“Smarter Data for a Greener Future”

Category: Dashboards

  • Measure What Matters analytics: Stop measuring what you can’t fix

    You launch the sprint review. The metrics deck lands on the screen: customer churn, social media mentions, page load times, net promoter scores. Silence. No one speaks because no one knows what action any of it demands. That’s the quiet killer of analytics culture. We gather numbers, not because they guide us, but because they exist. Measure What Matters analytics is a rebellion against that.

    Measure What Matters analytics and how to use it for optimal results.

    Measure What Matters analytics cuts through dashboard clutter

    At first glance, more data feels better. Like carrying ten tools into the woods instead of three. But soon you realize: you’re lugging around weight you never use. I once worked with a mid-market retailer swimming in metrics. Their dashboards sparkled with data points, but the meetings were jammed with questions like, “Why did our click-through rate fall?” and “Is this drop in engagement seasonal or a red flag?” Nobody knew, because the team hadn’t decided which metrics were fixable and which were just… interesting.

    In “Entrepreneurs: Beware of Vanity Metrics,” Eric Ries highlights how metrics such as page views or sign‑ups “look great on paper but aren’t action-oriented.” He recommends evaluating every metric through three criteria: is it actionable, accessible, and auditable, to ensure your KPIs drive meaningful change, not just decoration.

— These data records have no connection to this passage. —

(** For a field whose last dimension is [lat], with a one-dimensional
    latitude: where the cells of a time step are finite and not zero, the
    result is their mean weighted by the cosine of the latitude in
    degrees. *)
Theorem weighted_mean_cos_latitude (da : DataArray) (c : coordinate)
    (e : env) (phi a : nat -> R) :
  lat da = Some c -> cdims c = ["lat"] ->
  last (map Some (dims (data da))) None = Some "lat" ->
  (forall k, (k < size (data da) "lat")%nat ->
     cvalues c (upd (fun _ => O) "lat" k) = Fin (phi k) /\
     values (data da) (upd e "lat" k) = Fin (a k) /\ a k <> 0) ->
  Rsum (map (fun k => cos (phi k * (PI / 180))) (seq 0 (size (data da) "lat")))
    <> 0 ->
  exists wm,
    weighted_mean da = Ok wm /\
    dims wm = filter (fun d => negb (mem d ["lat"])) (dims (data da)) /\
    values wm e =
    Fin (Rsum (map (fun k => cos (phi k * (PI / 180)) * a k)
                   (seq 0 (size (data da) "lat")))
         / Rsum (map (fun k => cos (phi k * (PI / 180)))
                     (seq 0 (size (data da) "lat")))).
Proof.
  intros Hc Hcd Hlast Hk Hden.
  set (n := size (data da) "lat") in *.
  assert (Hmem : In "lat" (dims (data da))).
  { clear - Hlast. induction (dims (data da)) as [|d ds IH]; [discriminate|].
    destruct ds as [|d' ds']; [injection Hlast as ->; now left|].
    right. apply IH. exact Hlast. }
  assert (Hraw : exists raw,
             raw_weights da = Ok raw /\
             forall e', values raw e' =
               fmul (Fin 1)
                    (nth (e' "lat")
                         (map (fun k => cos_deg (cvalues c (upd (fun _ => O) "lat" k)))
                              (seq 0 n)) NaN)).
  { unfold raw_weights. rewrite Hc. cbn [bind]. rewrite Hcd.
    unfold weights_1d. rewrite Hlast, Nat.eqb_refl.
    eexists. split; reflexivity. }
  destruct Hraw as (raw & Hraw & Hrv).
  destruct (weighted_mean_formula da raw ["lat"] e
              (fun cell => a (cell "lat"))
              (fun cell => 1 * cos (phi (cell "lat") * (PI / 180))))
    as (wm & Hwm & Hdims & Hval).
  - exact Hraw.
  - intros c' Hc'. assert (c' = c) by congruence. subst c'.
    rewrite Hcd. intros d [<- | []]. exact Hmem.
  - unfold spatial_names. apply mem_In in Hmem. now rewrite Hmem.
  - intros d [<- | []]. exact Hmem.
  - intros cell Hcell. rewrite cells_one in Hcell.
    apply in_map_iff in Hcell. destruct Hcell as (k & <- & Hin).
    apply in_seq in Hin. rewrite upd_same.
    destruct (Hk k) as (Hphi & Ha & Hnz); [lia|].
    split; [exact Ha|]. split; [exact Hnz|].
    rewrite Hrv, upd_same, nth_map_seq by lia. now rewrite Hphi.
  - rewrite cells_one, map_map. fold n.
    rewrite (Rsum_map_ext _ (fun k => 1 * cos (phi k * (PI / 180))))
      by (intros k; now rewrite upd_same).
    rewrite Rsum_scal. lra.
  - exists wm. split; [exact Hwm|]. split; [exact Hdims|].
    rewrite Hval. rewrite cells_one, !map_map. fold n. f_equal.
    rewrite (Rsum_map_ext _ (fun k => 1 * (cos (phi k * (PI / 180)) * a k)))
      by (intros k; rewrite upd_same; ring).
    rewrite (Rsum_map_ext (fun k => 1 * cos _)
                          (fun k => 1 * cos (phi k * (PI / 180))))
      by (intros k; now rewrite upd_same).
    rewrite !Rsum_scal. field. exact Hden.
Qed.

Lemma weighted_mean_cos_latitude_witness :
  exists wm,
    weighted_mean (zonal_field (Fin 2)) = Ok wm /\
    values wm (fun _ => O) =
    Fin ((cos (0 * (PI / 180)) * 2 + (cos (60 * (PI / 180)) * 2 + 0))
         / (cos (0 * (PI / 180)) + (cos (60 * (PI / 180)) + 0))).
Proof.
  destruct (weighted_mean_cos_latitude (zonal_field (Fin 2)) (lat_0_60 "lat")
              (fun _ => O) (fun k => match k with O => 0 | _ => 60 end)
              (fun _ => 2))
    as (wm & Hwm & _ & Hval).
  - reflexivity.
  - reflexivity.
  - reflexivity.
  - intros k Hk. split; [|split; [reflexivity | lra]].
    cbn [lat_0_60 cvalues]. rewrite upd_same. now destruct k.
  - cbn. rewrite Rmult_0_l, cos_0.
    replace (60 * (PI / 180)) with (PI / 3) by field.
    rewrite cos_PI3. lra.
  - exists wm. split; [exact Hwm | exact Hval].
Defined.

(** For a two-dimensional latitude the weight of a cell is the cosine of
    that cell's own latitude: where the cells of a time step are finite and
    not zero, the result is their mean weighted cell by cell. *)
Theorem weighted_mean_cell_latitude (da : DataArray) (c : coordinate)
    (names : list string) (e : env) (phi a : env -> R) :
  lat da = Some c ->
  (exists d1 d2, cdims c = [d1; d2]) ->
  incl (cdims c) (dims (data da)) ->
  spatial_names (dims (data da)) = Some names ->
  incl names (dims (data da)) ->
  (forall cell, In cell (cells (data da) names e) ->
     cvalues c cell = Fin (phi cell) /\
     values (data da) cell = Fin (a cell) /\ a cell <> 0) ->
  Rsum (map (fun cell => cos (phi cell * (PI / 180)))
            (cells (data da) names e)) <> 0 ->
  exists wm,
    weighted_mean da = Ok wm /\
    dims wm = filter (fun d => negb (mem d names)) (dims (data da)) /\
    values wm e =
    Fin (Rsum (map (fun cell => cos (phi cell * (PI / 180)) * a cell)
                   (cells (data da) names e))
         / Rsum (map (fun cell => cos (phi cell * (PI / 180)))
                     (cells (data da) names e))).
Proof.
  intros Hc (d1 & d2 & Hcd) Hsub Hnames Hincl Hcells Hden.
  apply (weighted_mean_formula da (weights_2d (data da) c) names e a
           (fun cell => cos (phi cell * (PI / 180)))); try assumption.
  - unfold raw_weights. rewrite Hc. cbn [bind]. now rewrite Hcd.
  - intros c' Hc'. assert (c' = c) by congruence. now subst c'.
  - intros cell Hcell. destruct (Hcells cell Hcell) as (Hphi & Ha & Hnz).
    split; [exact Ha|]. split; [exact Hnz|].
    cbn [weights_2d values]. now rewrite Hphi.
Qed.

Lemma weighted_mean_cell_latitude_witness :
  exists wm,
    weighted_mean (curvilinear_field (Fin 2)) = Ok wm /\
    dims wm = ["time"] /\
    exists num den, values wm (fun _ => O) = Fin (num / den) /\ num = 2 * den.
Proof.
  destruct (weighted_mean_cell_latitude (curvilinear_field (Fin 2))
              {| cdims := ["j"; "i"]; cvalues := fun _ => Fin 0 |}
              ["i"; "j"] (fun _ => O) (fun _ => 0) (fun _ => 2))
    as (wm & Hwm & Hdims & Hval).
  - reflexivity.
  - exists "j", "i". reflexivity.
  - intros d [<- | [<- | []]]; simpl; tauto.
  - reflexivity.
  - intros d [<- | [<- | []]]; simpl; tauto.
  - intros cell _. split; [reflexivity|]. split; [reflexivity | lra].
  - cbn. rewrite Rmult_0_l, cos_0. lra.
  - exists wm. split; [exact Hwm|]. split; [exact Hdims|].
    eexists. eexists. split; [exact Hval|]. cbn. ring.
Defined.

(** ** The weighted mean: missing cells and errors *)

Lemma fold_fadd_zeros {A} (f : A -> float) (l : list A) (acc : R) :
  (forall x, In x l -> f x = NaN) ->
  fold_left fadd (map (fun x => nan_to_zero (f x)) l) (Fin acc) = Fin acc.
Proof.
  revert acc. induction l as [|x l IH]; intros acc H; [reflexivity|].
  cbn [map fold_left]. rewrite (H x (or_introl eq_refl)). cbn.
  rewrite Rplus_0_r. apply IH. intros y Hy. apply H. now right.
Qed.

Lemma nansum_all_nan {A} (f : A -> float) (l : list A) :
  (forall x, In x l -> f x = NaN) -> nansum (map f l) = Fin 0.
Proof.
  intros H. unfold nansum, fsum. rewrite map_map. now apply fold_fadd_zeros.
Qed.

(** A time step whose cells are all missing, or zero, comes back as
    not-a-number, without any error: the mask [weights*da/da] removes a cell
    that holds 0 just as it removes a missing one, and both sums are then
    empty. *)
Theorem weighted_mean_nothing_counted (da : DataArray) (w : array)
    (names : list string) (e : env) :
  masked_weights da = Ok w ->
  (forall c, lat da = Some c -> incl (cdims c) (dims (data da))) ->
  spatial_names (dims (data da)) = Some names ->
  incl names (dims (data da)) ->
  (forall cell, In cell (cells (data da) names e) ->
     values (data da) cell = NaN \/ values (data da) cell = Fin 0) ->
  exists wm, weighted_mean da = Ok wm /\ values wm e = NaN.
Proof.
  intros Hw Hlat Hnames Hincl Hcells.
  destruct (weighted_mean_value da w names Hw Hlat Hnames Hincl)
    as (wm & Hwm & _ & Hval).
  exists wm. split; [exact Hwm|]. rewrite Hval.
  destruct (masked_weights_inv da w Hw) as (_ & raw & _ & _ & _ & _ & _ & Hv).
  assert (HW : forall cell, In cell (cells (data da) names e) -> values w cell = NaN).
  { intros cell Hc. rewrite Hv.
    destruct (Hcells cell Hc) as [-> | ->]; [apply fdiv_nan_r | apply mask_zero]. }
  rewrite (nansum_all_nan (values w)) by exact HW.
  rewrite nansum_all_nan; [apply fdiv_zero_zero|].
  intros cell Hc. rewrite (HW cell Hc). apply fmul_nan_r.
Qed.

Lemma weighted_mean_nothing_counted_witness :
  exists wm,
    weighted_mean (zonal_field NaN) = Ok wm /\ values wm (fun _ => O) = NaN.
Proof.
  destruct (zonal_field_weights NaN) as (w & Hw & _).
  apply (weighted_mean_nothing_counted (zonal_field NaN) w ["lat"] (fun _ => O)).
  - exact Hw.
  - intros c Hc. injection Hc as <-. intros d [<- | []]. simpl. tauto.
  - reflexivity.
  - intros d [<- | []]. simpl. tauto.
  - intros cell _. left. reflexivity.
Defined.

Lemma xr_sum_errors (names : list string) (a : array) (e : exception) :
  xr_sum names a = Raise e -> e = ValueError.
Proof.
  unfold xr_sum. destruct (forallb _ _); [discriminate|].
  intros H. now injection H as <-.
Qed.

Lemma mean_over_errors (names : list string) (da w : array) (e : exception) :
  mean_over names da w = Raise e -> e = ValueError.
Proof.
  unfold mean_over. intros H.
  destruct (xr_binop fmul da w) as [dw|e1] eqn:E1;
    [|injection H as <-; now apply xr_binop_errors in E1].
  cbn [bind] in H.
  destruct (xr_sum names dw) as [num|e2] eqn:E2;
    [|injection H as <-; now apply xr_sum_errors in E2].
  cbn [bind] in H.
  destruct (xr_sum names w) as [den|e3] eqn:E3;
    [|injection H as <-; now apply xr_sum_errors in E3].
  cbn [bind] in H. now apply xr_binop_errors in H.
Qed.

(** Whatever the field, a call of [weighted_mean] that does not return ends
    in one of four ways: no [lat] coordinate, a [lat] of neither one nor two
    dimensions, sizes or dimensions that do not fit, or no recognised
    dimension name.  Missing data is never an error. *)
Theorem weighted_mean_errors (da : DataArray) (e : exception) :
  weighted_mean da = Raise e ->
  (e = AttributeError /\ lat da = None) \/
  e = UnboundLocalError "weights" \/
  e = ValueError \/
  (e = UnboundLocalError "wm" /\ spatial_names (dims (data da)) = None).
Proof.
  rewrite weighted_mean_branch. intros H.
  destruct (masked_weights da) as [w|e0] eqn:Ew.
  - cbn [bind] in H.
    destruct (spatial_names (dims (data da))) as [names|].
    + apply mean_over_errors in H. tauto.
    + injection H as <-. tauto.
  - injection H as <-.
    destruct (masked_weights_errors da e0 Ew) as [-> | [-> | ->]]; try tauto.
    left. split; [reflexivity|].
    unfold masked_weights in Ew. destruct (lat da) as [c|]; [|reflexivity].
    exfalso. cbn [bind] in Ew.
    destruct (match cdims c with [] => _ | _ => _ end) as [raw|e1] eqn:E.
    + cbn [bind] in Ew. destruct (xr_binop fmul raw (data da)) as [wd|e2] eqn:E2.
      * cbn [bind] in Ew. apply xr_binop_errors in Ew. discriminate.
      * injection Ew as ->. apply xr_binop_errors in E2. discriminate.
    + injection Ew as ->.
      destruct (cdims c) as [|d1 [|d2 [|d3 ds]]]; try discriminate.
      apply weights_1d_errors in E. discriminate.
Qed.

Lemma weighted_mean_errors_witness :
  weighted_mean rotated_field = Raise (UnboundLocalError "wm") /\
  spatial_names (dims (data rotated_field)) = None.
Proof.
  assert (H : weighted_mean rotated_field = Raise (UnboundLocalError "wm"))
    by reflexivity.
  split; [exact H|].
  destruct (weighted_mean_errors rotated_field _ H)
    as [[E _] | [E | [E | [_ Hn]]]]; try discriminate E. exact Hn.
Defined.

    Vanity metrics create a false sense of security

    This is where things get dangerous. Metrics like brand awareness, sentiment score, or total impressions look fantastic on slides. They give off a warm glow. But they’re like mood lighting—nice ambiance, no clarity. If your bounce rate jumps, you can adjust page layout or navigation. If brand sentiment dips, well, maybe tweet less? The Measure What Matters analytics approach demands every metric earn its spot by answering this: what will we change if this moves?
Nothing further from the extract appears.